------ Given entries

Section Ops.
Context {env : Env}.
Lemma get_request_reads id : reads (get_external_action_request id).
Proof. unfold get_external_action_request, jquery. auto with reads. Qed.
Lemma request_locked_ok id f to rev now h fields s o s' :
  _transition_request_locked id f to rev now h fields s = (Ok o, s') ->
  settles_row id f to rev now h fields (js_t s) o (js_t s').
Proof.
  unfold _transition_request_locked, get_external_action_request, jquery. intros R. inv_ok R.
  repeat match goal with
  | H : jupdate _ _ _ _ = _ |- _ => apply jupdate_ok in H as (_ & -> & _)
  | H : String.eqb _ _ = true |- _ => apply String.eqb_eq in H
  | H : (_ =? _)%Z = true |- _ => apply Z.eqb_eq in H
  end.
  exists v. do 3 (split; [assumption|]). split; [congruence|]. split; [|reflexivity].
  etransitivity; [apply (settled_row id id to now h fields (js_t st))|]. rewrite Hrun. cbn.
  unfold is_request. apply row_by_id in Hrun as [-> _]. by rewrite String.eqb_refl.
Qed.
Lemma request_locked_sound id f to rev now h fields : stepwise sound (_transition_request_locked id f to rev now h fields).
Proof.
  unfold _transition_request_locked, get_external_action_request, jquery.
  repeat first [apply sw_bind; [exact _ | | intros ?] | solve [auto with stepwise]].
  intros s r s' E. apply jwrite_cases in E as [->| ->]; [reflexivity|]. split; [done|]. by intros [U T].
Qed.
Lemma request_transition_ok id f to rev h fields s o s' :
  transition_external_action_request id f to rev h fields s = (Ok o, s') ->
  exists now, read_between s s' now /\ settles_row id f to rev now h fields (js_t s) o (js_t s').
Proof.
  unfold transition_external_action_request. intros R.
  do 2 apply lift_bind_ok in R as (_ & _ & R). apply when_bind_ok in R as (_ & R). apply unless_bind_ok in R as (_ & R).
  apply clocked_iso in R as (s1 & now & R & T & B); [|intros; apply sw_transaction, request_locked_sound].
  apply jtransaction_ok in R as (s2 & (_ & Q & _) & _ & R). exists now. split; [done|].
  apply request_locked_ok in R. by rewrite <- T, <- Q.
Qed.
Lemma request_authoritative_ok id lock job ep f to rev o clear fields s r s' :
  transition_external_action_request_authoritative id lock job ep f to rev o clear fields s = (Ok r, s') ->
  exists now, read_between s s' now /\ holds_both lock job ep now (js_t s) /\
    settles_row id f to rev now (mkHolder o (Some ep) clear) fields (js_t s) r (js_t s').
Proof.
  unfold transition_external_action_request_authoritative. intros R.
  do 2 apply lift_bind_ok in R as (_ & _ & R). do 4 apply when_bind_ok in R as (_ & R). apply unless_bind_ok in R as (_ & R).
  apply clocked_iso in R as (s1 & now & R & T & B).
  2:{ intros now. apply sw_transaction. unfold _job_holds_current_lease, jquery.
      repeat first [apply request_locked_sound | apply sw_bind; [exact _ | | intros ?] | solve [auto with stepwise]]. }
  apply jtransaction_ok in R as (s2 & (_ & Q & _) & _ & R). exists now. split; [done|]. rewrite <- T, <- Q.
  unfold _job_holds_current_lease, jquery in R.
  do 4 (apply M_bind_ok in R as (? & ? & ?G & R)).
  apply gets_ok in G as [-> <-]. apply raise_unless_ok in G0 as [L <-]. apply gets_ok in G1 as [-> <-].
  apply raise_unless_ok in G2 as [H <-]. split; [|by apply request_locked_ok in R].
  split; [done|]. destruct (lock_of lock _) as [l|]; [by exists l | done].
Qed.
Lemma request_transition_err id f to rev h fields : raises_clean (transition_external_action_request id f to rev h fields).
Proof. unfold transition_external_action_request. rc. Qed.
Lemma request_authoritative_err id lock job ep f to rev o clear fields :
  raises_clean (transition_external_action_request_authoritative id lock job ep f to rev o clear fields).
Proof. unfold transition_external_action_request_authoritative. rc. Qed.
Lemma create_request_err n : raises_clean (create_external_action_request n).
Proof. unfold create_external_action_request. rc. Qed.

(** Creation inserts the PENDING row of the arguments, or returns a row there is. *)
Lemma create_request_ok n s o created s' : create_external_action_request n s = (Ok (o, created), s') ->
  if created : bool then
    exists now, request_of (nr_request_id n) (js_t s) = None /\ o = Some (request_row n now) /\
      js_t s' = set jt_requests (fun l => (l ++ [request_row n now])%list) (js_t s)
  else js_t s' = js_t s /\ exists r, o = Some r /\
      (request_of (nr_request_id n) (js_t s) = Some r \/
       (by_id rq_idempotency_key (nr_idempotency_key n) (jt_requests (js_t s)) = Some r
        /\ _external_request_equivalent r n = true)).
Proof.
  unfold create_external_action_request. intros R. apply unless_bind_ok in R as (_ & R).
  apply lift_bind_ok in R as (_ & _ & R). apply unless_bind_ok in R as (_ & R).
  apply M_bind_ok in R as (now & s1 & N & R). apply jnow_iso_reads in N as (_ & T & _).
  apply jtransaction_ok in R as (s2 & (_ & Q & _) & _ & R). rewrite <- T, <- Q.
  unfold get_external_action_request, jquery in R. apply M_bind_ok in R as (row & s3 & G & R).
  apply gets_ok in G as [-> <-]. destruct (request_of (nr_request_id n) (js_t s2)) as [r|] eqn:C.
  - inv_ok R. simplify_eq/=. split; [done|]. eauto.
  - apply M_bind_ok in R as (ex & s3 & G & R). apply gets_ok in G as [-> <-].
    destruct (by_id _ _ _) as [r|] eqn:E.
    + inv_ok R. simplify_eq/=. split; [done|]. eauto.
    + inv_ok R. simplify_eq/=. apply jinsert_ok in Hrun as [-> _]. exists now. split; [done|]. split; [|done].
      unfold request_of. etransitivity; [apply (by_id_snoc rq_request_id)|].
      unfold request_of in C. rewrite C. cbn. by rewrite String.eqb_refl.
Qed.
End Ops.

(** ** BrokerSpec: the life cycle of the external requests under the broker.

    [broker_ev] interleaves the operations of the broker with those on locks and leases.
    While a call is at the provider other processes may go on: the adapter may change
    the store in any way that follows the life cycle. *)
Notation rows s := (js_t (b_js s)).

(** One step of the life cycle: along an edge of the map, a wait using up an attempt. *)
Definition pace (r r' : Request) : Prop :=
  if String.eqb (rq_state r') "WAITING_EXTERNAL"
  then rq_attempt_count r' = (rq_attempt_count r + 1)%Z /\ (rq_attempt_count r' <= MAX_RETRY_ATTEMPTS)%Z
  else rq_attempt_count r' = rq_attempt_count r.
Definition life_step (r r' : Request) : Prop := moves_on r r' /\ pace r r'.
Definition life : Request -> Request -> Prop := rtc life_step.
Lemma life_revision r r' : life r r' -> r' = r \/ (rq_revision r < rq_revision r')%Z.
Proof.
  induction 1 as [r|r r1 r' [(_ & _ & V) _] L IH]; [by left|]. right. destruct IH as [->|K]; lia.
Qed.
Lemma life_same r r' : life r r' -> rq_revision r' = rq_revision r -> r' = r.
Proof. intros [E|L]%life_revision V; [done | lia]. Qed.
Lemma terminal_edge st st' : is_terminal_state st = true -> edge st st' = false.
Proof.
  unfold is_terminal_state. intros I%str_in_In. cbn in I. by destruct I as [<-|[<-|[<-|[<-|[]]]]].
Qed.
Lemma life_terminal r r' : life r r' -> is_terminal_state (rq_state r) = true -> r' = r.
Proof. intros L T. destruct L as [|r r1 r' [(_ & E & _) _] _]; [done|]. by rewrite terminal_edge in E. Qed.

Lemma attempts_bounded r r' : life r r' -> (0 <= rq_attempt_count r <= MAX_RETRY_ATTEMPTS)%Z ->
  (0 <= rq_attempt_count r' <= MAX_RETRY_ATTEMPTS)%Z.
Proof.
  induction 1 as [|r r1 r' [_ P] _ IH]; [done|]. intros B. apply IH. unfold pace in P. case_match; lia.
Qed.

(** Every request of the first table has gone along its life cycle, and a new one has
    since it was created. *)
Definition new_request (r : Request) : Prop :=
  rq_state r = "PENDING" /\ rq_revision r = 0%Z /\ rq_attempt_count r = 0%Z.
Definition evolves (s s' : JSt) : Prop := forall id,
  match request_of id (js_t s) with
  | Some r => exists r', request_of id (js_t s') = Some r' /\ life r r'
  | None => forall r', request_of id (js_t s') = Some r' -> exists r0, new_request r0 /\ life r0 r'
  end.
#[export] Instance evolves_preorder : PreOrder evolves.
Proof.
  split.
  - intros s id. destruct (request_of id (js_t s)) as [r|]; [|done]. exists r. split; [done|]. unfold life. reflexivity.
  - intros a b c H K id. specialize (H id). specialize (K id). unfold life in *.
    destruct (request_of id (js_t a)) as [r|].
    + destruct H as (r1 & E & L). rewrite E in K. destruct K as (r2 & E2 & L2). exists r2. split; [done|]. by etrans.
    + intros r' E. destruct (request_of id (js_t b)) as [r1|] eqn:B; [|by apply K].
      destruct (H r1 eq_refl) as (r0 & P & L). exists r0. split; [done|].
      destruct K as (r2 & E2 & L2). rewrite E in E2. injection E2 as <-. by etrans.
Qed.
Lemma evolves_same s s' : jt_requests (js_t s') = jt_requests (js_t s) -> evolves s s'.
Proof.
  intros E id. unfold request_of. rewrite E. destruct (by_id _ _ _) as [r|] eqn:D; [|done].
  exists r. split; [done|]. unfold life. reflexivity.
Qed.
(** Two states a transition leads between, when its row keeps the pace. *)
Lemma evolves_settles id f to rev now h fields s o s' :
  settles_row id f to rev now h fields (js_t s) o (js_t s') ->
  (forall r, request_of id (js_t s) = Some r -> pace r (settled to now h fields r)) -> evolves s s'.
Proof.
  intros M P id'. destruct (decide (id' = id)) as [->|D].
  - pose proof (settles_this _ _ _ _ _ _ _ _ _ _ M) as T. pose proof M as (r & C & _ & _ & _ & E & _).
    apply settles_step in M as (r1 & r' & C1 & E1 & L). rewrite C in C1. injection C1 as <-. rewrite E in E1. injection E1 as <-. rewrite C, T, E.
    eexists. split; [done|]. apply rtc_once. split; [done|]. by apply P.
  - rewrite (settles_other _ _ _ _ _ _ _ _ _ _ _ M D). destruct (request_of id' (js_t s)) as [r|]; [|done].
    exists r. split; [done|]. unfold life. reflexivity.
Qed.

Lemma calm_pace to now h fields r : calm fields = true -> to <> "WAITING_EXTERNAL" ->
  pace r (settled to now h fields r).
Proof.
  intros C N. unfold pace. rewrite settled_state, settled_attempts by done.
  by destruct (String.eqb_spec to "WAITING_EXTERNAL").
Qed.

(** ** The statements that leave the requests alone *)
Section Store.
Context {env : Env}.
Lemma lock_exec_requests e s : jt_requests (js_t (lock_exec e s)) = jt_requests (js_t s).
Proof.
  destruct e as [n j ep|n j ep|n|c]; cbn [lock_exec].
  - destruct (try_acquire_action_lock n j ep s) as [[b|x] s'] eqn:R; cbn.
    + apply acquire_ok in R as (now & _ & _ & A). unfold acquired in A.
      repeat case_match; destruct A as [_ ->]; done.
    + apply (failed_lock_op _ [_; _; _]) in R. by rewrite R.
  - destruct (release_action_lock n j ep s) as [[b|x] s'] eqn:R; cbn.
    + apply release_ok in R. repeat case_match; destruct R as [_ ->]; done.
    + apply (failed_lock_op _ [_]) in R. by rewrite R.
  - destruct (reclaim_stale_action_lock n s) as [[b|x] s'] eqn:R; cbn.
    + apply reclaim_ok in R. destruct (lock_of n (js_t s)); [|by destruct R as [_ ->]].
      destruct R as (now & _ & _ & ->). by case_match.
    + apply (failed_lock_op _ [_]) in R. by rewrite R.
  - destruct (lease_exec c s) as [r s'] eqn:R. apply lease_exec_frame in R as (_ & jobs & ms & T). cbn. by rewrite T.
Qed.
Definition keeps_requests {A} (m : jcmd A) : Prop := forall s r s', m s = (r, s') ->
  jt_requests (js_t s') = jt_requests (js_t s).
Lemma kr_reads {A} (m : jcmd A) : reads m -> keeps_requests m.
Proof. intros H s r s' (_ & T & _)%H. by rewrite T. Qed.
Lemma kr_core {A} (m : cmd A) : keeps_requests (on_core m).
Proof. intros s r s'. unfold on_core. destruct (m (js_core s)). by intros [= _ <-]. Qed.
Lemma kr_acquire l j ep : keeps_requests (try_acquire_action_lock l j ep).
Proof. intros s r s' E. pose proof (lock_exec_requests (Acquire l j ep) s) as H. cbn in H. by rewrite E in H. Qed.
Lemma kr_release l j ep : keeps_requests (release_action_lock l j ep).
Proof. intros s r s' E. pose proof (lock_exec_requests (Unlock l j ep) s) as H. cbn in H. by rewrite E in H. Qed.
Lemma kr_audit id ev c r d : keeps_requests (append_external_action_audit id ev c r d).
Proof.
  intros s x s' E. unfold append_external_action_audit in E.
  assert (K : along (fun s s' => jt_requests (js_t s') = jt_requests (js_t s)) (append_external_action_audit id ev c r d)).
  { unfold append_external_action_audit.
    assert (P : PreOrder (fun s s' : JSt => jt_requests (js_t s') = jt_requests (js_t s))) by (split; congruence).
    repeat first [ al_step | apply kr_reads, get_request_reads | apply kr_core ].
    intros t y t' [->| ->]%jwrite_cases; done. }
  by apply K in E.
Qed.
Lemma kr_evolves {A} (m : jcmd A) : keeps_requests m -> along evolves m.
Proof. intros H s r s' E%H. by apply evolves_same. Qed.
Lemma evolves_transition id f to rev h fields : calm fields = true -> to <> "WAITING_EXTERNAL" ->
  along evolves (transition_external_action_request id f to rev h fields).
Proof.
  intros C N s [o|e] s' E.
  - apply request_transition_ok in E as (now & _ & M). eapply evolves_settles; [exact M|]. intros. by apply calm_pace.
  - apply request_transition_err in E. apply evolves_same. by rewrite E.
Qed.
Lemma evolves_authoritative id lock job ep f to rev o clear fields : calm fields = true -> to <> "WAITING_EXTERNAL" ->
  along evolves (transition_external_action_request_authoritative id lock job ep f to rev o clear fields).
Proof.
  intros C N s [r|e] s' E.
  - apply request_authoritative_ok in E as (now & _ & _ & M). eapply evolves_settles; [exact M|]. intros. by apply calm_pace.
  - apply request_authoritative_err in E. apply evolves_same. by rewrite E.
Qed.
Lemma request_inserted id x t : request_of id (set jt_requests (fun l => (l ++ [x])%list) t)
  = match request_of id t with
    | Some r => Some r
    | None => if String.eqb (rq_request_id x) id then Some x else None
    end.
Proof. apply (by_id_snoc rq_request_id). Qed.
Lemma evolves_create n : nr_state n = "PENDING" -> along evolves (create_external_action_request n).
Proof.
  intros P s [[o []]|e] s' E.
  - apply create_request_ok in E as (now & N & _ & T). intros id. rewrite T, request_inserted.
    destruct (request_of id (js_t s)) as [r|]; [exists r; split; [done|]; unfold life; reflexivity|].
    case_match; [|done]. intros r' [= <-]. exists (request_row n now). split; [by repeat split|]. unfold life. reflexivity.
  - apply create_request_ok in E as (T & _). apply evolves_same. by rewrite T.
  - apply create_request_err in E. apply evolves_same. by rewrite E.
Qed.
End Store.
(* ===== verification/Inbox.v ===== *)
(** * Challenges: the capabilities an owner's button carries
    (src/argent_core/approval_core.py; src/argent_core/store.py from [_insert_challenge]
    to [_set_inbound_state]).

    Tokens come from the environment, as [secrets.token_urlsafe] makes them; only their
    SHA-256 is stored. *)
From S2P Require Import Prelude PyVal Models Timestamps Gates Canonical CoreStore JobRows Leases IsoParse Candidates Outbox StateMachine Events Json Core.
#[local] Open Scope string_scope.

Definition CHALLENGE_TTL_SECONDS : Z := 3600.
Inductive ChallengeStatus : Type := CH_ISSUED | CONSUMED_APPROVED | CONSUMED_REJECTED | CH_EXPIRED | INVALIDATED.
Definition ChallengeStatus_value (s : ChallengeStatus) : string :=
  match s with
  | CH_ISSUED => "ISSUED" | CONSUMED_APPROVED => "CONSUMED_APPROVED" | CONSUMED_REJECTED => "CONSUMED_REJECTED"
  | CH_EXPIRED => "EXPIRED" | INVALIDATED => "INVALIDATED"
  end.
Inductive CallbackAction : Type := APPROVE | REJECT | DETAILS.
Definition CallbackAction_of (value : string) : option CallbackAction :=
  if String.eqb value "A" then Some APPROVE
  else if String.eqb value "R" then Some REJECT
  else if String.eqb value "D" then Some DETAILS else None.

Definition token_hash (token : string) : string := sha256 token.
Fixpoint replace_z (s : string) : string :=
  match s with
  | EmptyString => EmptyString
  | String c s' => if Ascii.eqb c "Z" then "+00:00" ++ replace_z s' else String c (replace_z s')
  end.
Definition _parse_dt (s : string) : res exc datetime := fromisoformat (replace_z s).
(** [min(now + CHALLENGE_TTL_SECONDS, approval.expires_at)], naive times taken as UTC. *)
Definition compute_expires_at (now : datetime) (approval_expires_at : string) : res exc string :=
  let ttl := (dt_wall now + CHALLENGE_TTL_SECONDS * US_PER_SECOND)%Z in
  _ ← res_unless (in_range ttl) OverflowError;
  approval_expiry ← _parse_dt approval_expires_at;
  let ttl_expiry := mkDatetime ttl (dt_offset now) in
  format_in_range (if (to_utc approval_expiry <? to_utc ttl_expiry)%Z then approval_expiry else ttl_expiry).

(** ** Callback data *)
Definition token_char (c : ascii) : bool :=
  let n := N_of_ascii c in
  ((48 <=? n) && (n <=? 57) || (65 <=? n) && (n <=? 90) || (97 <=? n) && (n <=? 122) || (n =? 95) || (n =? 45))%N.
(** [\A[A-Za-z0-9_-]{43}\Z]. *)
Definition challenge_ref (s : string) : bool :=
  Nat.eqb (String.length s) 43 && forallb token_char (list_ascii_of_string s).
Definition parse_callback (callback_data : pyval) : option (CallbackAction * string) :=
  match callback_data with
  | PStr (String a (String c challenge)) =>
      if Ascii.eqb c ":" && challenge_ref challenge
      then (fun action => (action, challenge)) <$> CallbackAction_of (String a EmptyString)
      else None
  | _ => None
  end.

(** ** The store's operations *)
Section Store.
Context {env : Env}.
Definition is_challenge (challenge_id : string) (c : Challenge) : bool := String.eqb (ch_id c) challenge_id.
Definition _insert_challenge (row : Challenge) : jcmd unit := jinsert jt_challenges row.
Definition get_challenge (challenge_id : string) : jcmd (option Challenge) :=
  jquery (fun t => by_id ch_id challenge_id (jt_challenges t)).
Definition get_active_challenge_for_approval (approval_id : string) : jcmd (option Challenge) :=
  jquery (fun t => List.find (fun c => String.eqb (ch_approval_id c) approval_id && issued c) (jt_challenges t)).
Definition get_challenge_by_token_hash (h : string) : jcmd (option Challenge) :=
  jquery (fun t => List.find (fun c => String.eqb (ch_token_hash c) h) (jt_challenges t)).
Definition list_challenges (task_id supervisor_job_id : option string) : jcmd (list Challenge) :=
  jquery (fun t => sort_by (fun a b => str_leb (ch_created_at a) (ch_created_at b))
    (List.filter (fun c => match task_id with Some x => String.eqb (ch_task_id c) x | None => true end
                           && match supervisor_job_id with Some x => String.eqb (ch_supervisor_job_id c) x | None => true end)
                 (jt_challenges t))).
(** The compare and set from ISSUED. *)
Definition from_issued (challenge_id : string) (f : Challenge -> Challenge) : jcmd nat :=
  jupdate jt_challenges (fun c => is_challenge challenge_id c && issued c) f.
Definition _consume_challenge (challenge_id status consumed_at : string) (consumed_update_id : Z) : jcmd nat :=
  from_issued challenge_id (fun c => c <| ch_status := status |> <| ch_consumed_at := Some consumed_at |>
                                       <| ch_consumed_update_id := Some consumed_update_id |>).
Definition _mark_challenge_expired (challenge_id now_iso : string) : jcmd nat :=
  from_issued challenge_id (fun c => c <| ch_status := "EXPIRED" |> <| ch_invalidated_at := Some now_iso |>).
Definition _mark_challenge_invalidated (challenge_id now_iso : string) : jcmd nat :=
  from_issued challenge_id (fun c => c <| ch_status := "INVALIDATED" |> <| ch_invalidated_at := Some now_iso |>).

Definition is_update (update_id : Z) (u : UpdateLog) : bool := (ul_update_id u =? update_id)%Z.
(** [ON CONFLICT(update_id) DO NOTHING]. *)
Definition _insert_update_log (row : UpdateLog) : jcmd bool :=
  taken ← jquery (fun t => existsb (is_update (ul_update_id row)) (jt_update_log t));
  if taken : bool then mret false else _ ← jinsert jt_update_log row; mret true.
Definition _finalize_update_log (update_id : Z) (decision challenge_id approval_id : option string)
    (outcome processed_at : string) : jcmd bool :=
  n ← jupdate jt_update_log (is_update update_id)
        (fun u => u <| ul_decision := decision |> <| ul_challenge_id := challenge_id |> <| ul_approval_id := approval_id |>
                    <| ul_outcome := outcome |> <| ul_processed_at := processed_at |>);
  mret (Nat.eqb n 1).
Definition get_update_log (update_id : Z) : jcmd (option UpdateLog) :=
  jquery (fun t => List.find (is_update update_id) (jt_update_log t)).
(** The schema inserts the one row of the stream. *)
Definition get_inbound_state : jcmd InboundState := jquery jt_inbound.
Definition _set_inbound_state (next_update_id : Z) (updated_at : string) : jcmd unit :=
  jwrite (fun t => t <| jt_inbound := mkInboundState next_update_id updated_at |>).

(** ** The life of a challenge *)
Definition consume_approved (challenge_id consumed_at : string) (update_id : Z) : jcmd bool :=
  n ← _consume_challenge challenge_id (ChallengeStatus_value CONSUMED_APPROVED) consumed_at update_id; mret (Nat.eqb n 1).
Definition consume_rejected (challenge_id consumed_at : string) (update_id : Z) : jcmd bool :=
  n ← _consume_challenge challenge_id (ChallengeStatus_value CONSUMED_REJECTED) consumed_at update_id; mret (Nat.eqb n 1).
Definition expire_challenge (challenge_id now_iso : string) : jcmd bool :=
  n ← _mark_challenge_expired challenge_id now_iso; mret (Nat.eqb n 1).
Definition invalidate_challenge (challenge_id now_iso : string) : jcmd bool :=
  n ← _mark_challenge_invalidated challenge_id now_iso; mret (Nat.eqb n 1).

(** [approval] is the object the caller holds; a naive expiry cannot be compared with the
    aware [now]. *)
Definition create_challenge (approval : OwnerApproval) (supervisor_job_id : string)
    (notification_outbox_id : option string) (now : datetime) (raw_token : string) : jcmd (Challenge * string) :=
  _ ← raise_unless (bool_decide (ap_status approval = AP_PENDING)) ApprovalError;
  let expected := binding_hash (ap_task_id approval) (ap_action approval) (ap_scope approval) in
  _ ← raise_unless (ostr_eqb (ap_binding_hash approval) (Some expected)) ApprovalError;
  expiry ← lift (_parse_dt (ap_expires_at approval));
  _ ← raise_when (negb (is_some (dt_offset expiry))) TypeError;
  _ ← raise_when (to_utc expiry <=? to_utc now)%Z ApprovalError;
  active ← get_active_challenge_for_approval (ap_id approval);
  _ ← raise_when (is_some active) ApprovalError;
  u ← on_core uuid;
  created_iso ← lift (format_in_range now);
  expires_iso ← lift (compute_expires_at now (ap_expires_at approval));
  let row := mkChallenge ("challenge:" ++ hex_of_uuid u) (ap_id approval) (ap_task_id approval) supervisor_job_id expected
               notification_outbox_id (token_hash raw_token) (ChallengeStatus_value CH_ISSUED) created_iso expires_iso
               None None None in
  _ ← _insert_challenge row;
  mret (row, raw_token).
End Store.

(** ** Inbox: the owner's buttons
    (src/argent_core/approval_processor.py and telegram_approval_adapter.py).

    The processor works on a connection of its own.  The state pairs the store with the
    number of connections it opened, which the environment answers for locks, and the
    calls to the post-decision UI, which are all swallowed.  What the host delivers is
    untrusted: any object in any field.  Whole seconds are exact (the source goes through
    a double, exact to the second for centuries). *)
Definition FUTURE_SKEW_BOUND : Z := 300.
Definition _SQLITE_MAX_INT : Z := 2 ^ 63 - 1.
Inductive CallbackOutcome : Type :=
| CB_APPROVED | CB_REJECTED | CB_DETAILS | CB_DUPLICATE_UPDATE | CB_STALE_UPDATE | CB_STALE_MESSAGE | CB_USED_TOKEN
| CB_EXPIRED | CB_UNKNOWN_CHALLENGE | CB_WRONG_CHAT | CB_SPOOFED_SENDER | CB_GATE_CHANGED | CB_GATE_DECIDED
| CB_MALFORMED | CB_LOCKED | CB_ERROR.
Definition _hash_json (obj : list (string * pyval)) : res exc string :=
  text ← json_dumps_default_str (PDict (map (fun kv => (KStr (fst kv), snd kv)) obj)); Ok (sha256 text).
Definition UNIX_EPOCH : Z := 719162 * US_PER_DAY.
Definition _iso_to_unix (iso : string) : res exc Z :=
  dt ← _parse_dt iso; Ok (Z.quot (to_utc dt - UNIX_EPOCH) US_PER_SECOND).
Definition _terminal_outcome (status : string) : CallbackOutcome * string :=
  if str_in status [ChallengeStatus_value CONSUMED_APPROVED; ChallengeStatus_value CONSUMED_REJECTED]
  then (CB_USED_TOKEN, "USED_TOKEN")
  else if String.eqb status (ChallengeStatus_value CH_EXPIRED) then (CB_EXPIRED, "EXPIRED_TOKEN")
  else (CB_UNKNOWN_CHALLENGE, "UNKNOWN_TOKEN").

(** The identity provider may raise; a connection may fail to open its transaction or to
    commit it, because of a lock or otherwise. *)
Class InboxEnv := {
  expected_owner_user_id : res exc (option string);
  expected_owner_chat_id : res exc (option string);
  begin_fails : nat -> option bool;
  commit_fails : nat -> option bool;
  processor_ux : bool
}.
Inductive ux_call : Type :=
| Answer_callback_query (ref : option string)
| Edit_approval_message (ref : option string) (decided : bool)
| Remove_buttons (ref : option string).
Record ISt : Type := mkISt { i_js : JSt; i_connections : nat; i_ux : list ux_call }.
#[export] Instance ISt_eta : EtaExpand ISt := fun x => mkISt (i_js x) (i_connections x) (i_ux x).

------------

Problem requirements – Your answer must be the lines above from the one containing "(_ & _ & R). apply unless_bind_ok" to the one containing "apply gets_ok in G as [-> <-]. destruct", both included, restated word for word.

Problem solution –
  apply lift_bind_ok in R as (_ & _ & R). apply unless_bind_ok in R as (_ & R).
  apply M_bind_ok in R as (now & s1 & N & R). apply jnow_iso_reads in N as (_ & T & _).
  apply jtransaction_ok in R as (s2 & (_ & Q & _) & _ & R). rewrite <- T, <- Q.
  unfold get_external_action_request, jquery in R. apply M_bind_ok in R as (row & s3 & G & R).
  apply gets_ok in G as [-> <-]. destruct (request_of (nr_request_id n) (js_t s2)) as [r|] eqn:C.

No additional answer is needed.